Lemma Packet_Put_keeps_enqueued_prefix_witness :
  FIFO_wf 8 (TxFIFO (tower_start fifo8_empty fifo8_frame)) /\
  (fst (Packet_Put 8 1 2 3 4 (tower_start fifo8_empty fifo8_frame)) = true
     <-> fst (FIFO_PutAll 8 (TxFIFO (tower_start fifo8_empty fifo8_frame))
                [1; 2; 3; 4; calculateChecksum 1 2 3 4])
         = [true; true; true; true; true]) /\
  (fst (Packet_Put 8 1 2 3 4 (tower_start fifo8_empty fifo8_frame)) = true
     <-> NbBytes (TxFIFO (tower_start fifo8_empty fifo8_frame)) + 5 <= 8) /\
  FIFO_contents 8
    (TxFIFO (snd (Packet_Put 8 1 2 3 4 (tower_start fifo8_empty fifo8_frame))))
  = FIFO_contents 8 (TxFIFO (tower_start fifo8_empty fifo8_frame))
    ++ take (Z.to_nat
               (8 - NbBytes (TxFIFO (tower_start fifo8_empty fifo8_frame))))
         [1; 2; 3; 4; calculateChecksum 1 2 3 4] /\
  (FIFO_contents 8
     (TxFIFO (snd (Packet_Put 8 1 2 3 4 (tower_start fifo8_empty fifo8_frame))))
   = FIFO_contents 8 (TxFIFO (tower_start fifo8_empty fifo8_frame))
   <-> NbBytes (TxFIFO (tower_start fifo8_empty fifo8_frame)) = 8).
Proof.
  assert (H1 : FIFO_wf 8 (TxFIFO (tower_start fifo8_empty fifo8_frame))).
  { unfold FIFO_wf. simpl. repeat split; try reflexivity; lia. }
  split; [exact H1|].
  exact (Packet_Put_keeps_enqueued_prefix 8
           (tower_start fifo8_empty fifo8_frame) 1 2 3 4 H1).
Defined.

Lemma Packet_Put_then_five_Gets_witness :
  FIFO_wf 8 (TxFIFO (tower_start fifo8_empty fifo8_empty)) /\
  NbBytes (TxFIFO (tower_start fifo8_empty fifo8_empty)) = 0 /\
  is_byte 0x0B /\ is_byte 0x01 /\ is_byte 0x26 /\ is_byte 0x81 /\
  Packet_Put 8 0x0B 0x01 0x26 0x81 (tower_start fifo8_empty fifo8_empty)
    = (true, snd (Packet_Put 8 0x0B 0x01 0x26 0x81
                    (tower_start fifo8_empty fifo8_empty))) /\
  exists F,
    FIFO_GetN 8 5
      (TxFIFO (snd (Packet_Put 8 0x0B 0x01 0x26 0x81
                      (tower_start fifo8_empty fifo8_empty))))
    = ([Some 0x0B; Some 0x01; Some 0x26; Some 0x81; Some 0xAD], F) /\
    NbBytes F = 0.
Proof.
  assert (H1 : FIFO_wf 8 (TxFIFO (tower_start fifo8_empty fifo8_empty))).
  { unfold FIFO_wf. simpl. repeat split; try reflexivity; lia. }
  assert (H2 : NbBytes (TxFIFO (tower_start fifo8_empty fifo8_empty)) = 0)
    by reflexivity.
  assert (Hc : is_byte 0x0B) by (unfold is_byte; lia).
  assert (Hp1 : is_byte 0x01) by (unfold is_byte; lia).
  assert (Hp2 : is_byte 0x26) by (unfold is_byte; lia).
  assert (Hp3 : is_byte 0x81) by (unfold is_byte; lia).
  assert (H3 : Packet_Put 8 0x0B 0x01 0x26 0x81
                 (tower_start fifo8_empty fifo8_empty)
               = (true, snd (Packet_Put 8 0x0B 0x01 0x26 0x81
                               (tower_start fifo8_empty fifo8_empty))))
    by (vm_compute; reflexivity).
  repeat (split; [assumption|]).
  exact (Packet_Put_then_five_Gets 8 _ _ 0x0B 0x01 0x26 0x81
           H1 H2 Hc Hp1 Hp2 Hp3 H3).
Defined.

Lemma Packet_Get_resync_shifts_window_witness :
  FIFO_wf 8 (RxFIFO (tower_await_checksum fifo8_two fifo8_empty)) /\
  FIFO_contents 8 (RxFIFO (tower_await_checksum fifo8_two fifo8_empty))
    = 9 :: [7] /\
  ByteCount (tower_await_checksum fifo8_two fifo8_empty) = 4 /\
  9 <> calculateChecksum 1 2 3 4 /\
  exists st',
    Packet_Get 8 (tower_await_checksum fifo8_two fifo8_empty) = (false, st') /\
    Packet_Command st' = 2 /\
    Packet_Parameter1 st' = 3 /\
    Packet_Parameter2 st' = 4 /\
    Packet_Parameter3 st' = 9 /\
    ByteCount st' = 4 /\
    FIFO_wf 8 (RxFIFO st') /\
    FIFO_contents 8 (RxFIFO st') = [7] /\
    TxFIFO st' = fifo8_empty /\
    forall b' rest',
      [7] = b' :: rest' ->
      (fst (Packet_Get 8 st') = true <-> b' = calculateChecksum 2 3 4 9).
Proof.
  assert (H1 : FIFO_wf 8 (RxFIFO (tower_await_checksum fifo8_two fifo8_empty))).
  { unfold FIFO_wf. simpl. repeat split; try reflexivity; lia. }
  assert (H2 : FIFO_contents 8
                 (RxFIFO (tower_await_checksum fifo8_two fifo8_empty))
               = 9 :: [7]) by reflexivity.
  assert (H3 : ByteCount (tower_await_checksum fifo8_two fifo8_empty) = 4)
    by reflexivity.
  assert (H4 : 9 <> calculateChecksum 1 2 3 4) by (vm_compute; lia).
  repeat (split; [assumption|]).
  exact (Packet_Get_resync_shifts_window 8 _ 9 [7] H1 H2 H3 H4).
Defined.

> _Work order_
The full set of records above is to be printed again verbatim.

> _Answer_
Lemma Packet_Put_keeps_enqueued_prefix_witness :
  FIFO_wf 8 (TxFIFO (tower_start fifo8_empty fifo8_frame)) /\
  (fst (Packet_Put 8 1 2 3 4 (tower_start fifo8_empty fifo8_frame)) = true
     <-> fst (FIFO_PutAll 8 (TxFIFO (tower_start fifo8_empty fifo8_frame))
                [1; 2; 3; 4; calculateChecksum 1 2 3 4])
         = [true; true; true; true; true]) /\
  (fst (Packet_Put 8 1 2 3 4 (tower_start fifo8_empty fifo8_frame)) = true
     <-> NbBytes (TxFIFO (tower_start fifo8_empty fifo8_frame)) + 5 <= 8) /\
  FIFO_contents 8
    (TxFIFO (snd (Packet_Put 8 1 2 3 4 (tower_start fifo8_empty fifo8_frame))))
  = FIFO_contents 8 (TxFIFO (tower_start fifo8_empty fifo8_frame))
    ++ take (Z.to_nat
               (8 - NbBytes (TxFIFO (tower_start fifo8_empty fifo8_frame))))
         [1; 2; 3; 4; calculateChecksum 1 2 3 4] /\
  (FIFO_contents 8
     (TxFIFO (snd (Packet_Put 8 1 2 3 4 (tower_start fifo8_empty fifo8_frame))))
   = FIFO_contents 8 (TxFIFO (tower_start fifo8_empty fifo8_frame))
   <-> NbBytes (TxFIFO (tower_start fifo8_empty fifo8_frame)) = 8).
Proof.
  assert (H1 : FIFO_wf 8 (TxFIFO (tower_start fifo8_empty fifo8_frame))).
  { unfold FIFO_wf. simpl. repeat split; try reflexivity; lia. }
  split; [exact H1|].
  exact (Packet_Put_keeps_enqueued_prefix 8
           (tower_start fifo8_empty fifo8_frame) 1 2 3 4 H1).
Defined.

Lemma Packet_Put_then_five_Gets_witness :
  FIFO_wf 8 (TxFIFO (tower_start fifo8_empty fifo8_empty)) /\
  NbBytes (TxFIFO (tower_start fifo8_empty fifo8_empty)) = 0 /\
  is_byte 0x0B /\ is_byte 0x01 /\ is_byte 0x26 /\ is_byte 0x81 /\
  Packet_Put 8 0x0B 0x01 0x26 0x81 (tower_start fifo8_empty fifo8_empty)
    = (true, snd (Packet_Put 8 0x0B 0x01 0x26 0x81
                    (tower_start fifo8_empty fifo8_empty))) /\
  exists F,
    FIFO_GetN 8 5
      (TxFIFO (snd (Packet_Put 8 0x0B 0x01 0x26 0x81
                      (tower_start fifo8_empty fifo8_empty))))
    = ([Some 0x0B; Some 0x01; Some 0x26; Some 0x81; Some 0xAD], F) /\
    NbBytes F = 0.
Proof.
  assert (H1 : FIFO_wf 8 (TxFIFO (tower_start fifo8_empty fifo8_empty))).
  { unfold FIFO_wf. simpl. repeat split; try reflexivity; lia. }
  assert (H2 : NbBytes (TxFIFO (tower_start fifo8_empty fifo8_empty)) = 0)
    by reflexivity.
  assert (Hc : is_byte 0x0B) by (unfold is_byte; lia).
  assert (Hp1 : is_byte 0x01) by (unfold is_byte; lia).
  assert (Hp2 : is_byte 0x26) by (unfold is_byte; lia).
  assert (Hp3 : is_byte 0x81) by (unfold is_byte; lia).
  assert (H3 : Packet_Put 8 0x0B 0x01 0x26 0x81
                 (tower_start fifo8_empty fifo8_empty)
               = (true, snd (Packet_Put 8 0x0B 0x01 0x26 0x81
                               (tower_start fifo8_empty fifo8_empty))))
    by (vm_compute; reflexivity).
  repeat (split; [assumption|]).
  exact (Packet_Put_then_five_Gets 8 _ _ 0x0B 0x01 0x26 0x81
           H1 H2 Hc Hp1 Hp2 Hp3 H3).
Defined.

Lemma Packet_Get_resync_shifts_window_witness :
  FIFO_wf 8 (RxFIFO (tower_await_checksum fifo8_two fifo8_empty)) /\
  FIFO_contents 8 (RxFIFO (tower_await_checksum fifo8_two fifo8_empty))
    = 9 :: [7] /\
  ByteCount (tower_await_checksum fifo8_two fifo8_empty) = 4 /\
  9 <> calculateChecksum 1 2 3 4 /\
  exists st',
    Packet_Get 8 (tower_await_checksum fifo8_two fifo8_empty) = (false, st') /\
    Packet_Command st' = 2 /\
    Packet_Parameter1 st' = 3 /\
    Packet_Parameter2 st' = 4 /\
    Packet_Parameter3 st' = 9 /\
    ByteCount st' = 4 /\
    FIFO_wf 8 (RxFIFO st') /\
    FIFO_contents 8 (RxFIFO st') = [7] /\
    TxFIFO st' = fifo8_empty /\
    forall b' rest',
      [7] = b' :: rest' ->
      (fst (Packet_Get 8 st') = true <-> b' = calculateChecksum 2 3 4 9).
Proof.
  assert (H1 : FIFO_wf 8 (RxFIFO (tower_await_checksum fifo8_two fifo8_empty))).
  { unfold FIFO_wf. simpl. repeat split; try reflexivity; lia. }
  assert (H2 : FIFO_contents 8
                 (RxFIFO (tower_await_checksum fifo8_two fifo8_empty))
               = 9 :: [7]) by reflexivity.
  assert (H3 : ByteCount (tower_await_checksum fifo8_two fifo8_empty) = 4)
    by reflexivity.
  assert (H4 : 9 <> calculateChecksum 1 2 3 4) by (vm_compute; lia).
  repeat (split; [assumption|]).
  exact (Packet_Get_resync_shifts_window 8 _ 9 [7] H1 H2 H3 H4).
Defined.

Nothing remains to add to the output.